Senior with poor teeth?

Chewing is the first step of digestion — referred to as mastication. As horses age their teeth change and chewing can become difficult. It’s important to monitor the health of their mouth.

Signs your horse may have poor teeth

Losing weight

Poor dentition can lead to unexplained weight loss. A horse cannot properly absorb their food’s nutrients during digestion if they cannot properly break down the food in their mouth.


Check for clumped balls of feed or hay. If your horse is dropping food or spitting out quids, this could be a sign their teeth are uneven or have sharp points causing pain and difficulty chewing.

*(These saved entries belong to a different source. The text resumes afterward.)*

(** ** Trades the loop does not mirror *)

(** A trade on a market whose quote currency is not USDT is skipped with a
    warning: nothing is sent to the exchange and nothing is committed.  Its
    id is not marked either, so it is looked at again, and warned about
    again, in every cycle that fetches it. *)
Theorem other_quote_is_skipped_unmarked exchange order_amount_usdt trade w quote :
  is_trade_processed (trade_order trade) w = (inr false, w) →
  market exchange (trade_symbol trade) = inr quote →
  quote ≠ "USDT" →
  let r := copy_trade exchange order_amount_usdt trade w in
  r.1 = inr ()
  ∧ requests r.2 = requests w
  ∧ db r.2 = db w ∧ committed r.2 = committed w
  ∧ local_amount r.2 = local_amount w
  ∧ logged r.2 = logged w ++ [Info "Processing trade";
                              Warning "Skipping non-USDT market"]
  ∧ is_trade_processed (trade_order trade) r.2 = (inr false, r.2).
Proof.
  intros Hnew%eligible_unprocessed Hquote Hother. cbn zeta.
  rewrite !is_trade_processed_spec.
  as_wp (copy_trade exchange order_amount_usdt trade) w. wp_run.
  by rewrite <- app_assoc.
Qed.

Lemma other_quote_is_skipped_unmarked_witness :
  let r := copy_trade (accepting_markets []) (Q2Qc 100) lead_buy_eth_btc
             initial_world in
  requests r.2 = []
  ∧ logged r.2 = [Info "Processing trade"; Warning "Skipping non-USDT market"]
  ∧ is_trade_processed "L5" r.2 = (inr false, r.2).
Proof.
  destruct (other_quote_is_skipped_unmarked (accepting_markets []) (Q2Qc 100)
              lead_buy_eth_btc initial_world "BTC")
    as (_ & Hsent & _ & _ & _ & Hlog & Hstill);
    [reflexivity | reflexivity | discriminate |].
  by repeat split.
Defined.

Age increases health risks

Throughout their life, horse’s teeth experience constant shifting. A portion of their tooth, called the reserve crown, is hidden in the jaw. As chewing wears their teeth, the reserve crown moves down and outward, changing shape and angle. With modern horses living longer, the reserve crown can run out resulting in missing teeth. Horses may experience uneven wear due to gapping, angled teeth, as well as loose or fractured teeth, and infections.


Uneven wear

Teeth that have sharp points or rough edges can make it painful for your horse to chew. Some horses may benefit from floating. Floating is a method of filing the teeth to be a more even, flat surface for more efficient and comfortable chewing.